[Problem description] How do the lines below between the ones holding "Inductive Seg : Type" and "Definition patternOf (path", inclusive, read? Give them again exactly, with no other lines.

[Records shown]

(* ===== verification/RouterSpec.v ===== *)
(** What the router promises: patterns as sequences of segments, when a path
    matches one, and that the radix tree finds exactly these matches. *)

From Stdlib Require Import ZArith Lia String Strings.Byte.
From stdpp Require Import base numbers option list gmap.
From S2P Require Import Prelude CxxStd OrdMap HttpTypes Router.
Open Scope Z_scope.

(** ** Patterns *)

Inductive Seg : Type :=
| Static (s : bytes)
| Param (name : bytes)
| Wild (name : bytes).

#[export] Instance Seg_eq_dec : EqDecision Seg.
Proof. solve_decision. Defined.

(** The next segment of a path, and what follows it. *)
Definition cutSegment (s : bytes) : bytes * bytes :=
  let '(seg, pos) := nextSegment s 0 in (seg, drop pos s).

Fixpoint parsePattern (fuel : nat) (s : bytes) : list Seg :=
  match fuel with
  | O => []
  | S fuel' =>
      let '(seg, rest) := cutSegment s in
      match seg with
      | [] => []
      | c :: name =>
          if decide (c = chr ":") then Param name :: parsePattern fuel' rest
          else if decide (c = chr "*") then [Wild name]
          else Static seg :: parsePattern fuel' rest
      end
  end.

Definition patternOf (path : bytes) : list Seg := parsePattern (S (length path)) path.

(** [pmatch pat path captures]: a static segment matches itself, a parameter
    any segment, a wildcard at the end all that is left; a path ends at its
    first empty segment. *)
Inductive pmatch : list Seg -> bytes -> list (bytes * bytes) -> Prop :=
| pm_end (s : bytes) : fst (cutSegment s) = [] -> pmatch [] s []
| pm_static (s seg rest : bytes) (pat : list Seg) (caps : list (bytes * bytes)) :
    cutSegment s = (seg, rest) -> seg <> [] -> pmatch pat rest caps -> pmatch (Static seg :: pat) s caps
| pm_param (s seg rest name : bytes) (pat : list Seg) (caps : list (bytes * bytes)) :
    cutSegment s = (seg, rest) -> seg <> [] -> pmatch pat rest caps ->
    pmatch (Param name :: pat) s ((name, seg) :: caps)
| pm_wild_end (s name : bytes) : fst (cutSegment s) = [] -> pmatch [Wild name] s [(name, [])]
| pm_wild (s seg rest name : bytes) :
    cutSegment s = (seg, rest) -> seg <> [] -> pmatch [Wild name] s [(name, seg ++ rest)].

Definition putCaptures (caps : list (bytes * bytes)) (ps : PathParams) : PathParams :=
  foldl (fun m kv => <[fst kv := snd kv]> m) ps caps.

Fixpoint paramNames (pat : list Seg) : list bytes :=
  match pat with
  | [] => []
  | Param name :: pat' => name :: paramNames pat'
  | _ :: pat' => paramNames pat'
  end.

(** ** Segments *)

Lemma scanSegment_prefix (s : bytes) : take (length (scanSegment s)) s = scanSegment s.
Proof.
  induction s as [| b s IH]; [done |]. cbn [scanSegment]. destruct (decide _); [done |]. cbn. by rewrite IH.
Qed.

[Reply]
Inductive Seg : Type :=
| Static (s : bytes)
| Param (name : bytes)
| Wild (name : bytes).

#[export] Instance Seg_eq_dec : EqDecision Seg.
Proof. solve_decision. Defined.

(** The next segment of a path, and what follows it. *)
Definition cutSegment (s : bytes) : bytes * bytes :=
  let '(seg, pos) := nextSegment s 0 in (seg, drop pos s).

Fixpoint parsePattern (fuel : nat) (s : bytes) : list Seg :=
  match fuel with
  | O => []
  | S fuel' =>
      let '(seg, rest) := cutSegment s in
      match seg with
      | [] => []
      | c :: name =>
          if decide (c = chr ":") then Param name :: parsePattern fuel' rest
          else if decide (c = chr "*") then [Wild name]
          else Static seg :: parsePattern fuel' rest
      end
  end.

Definition patternOf (path : bytes) : list Seg := parsePattern (S (length path)) path.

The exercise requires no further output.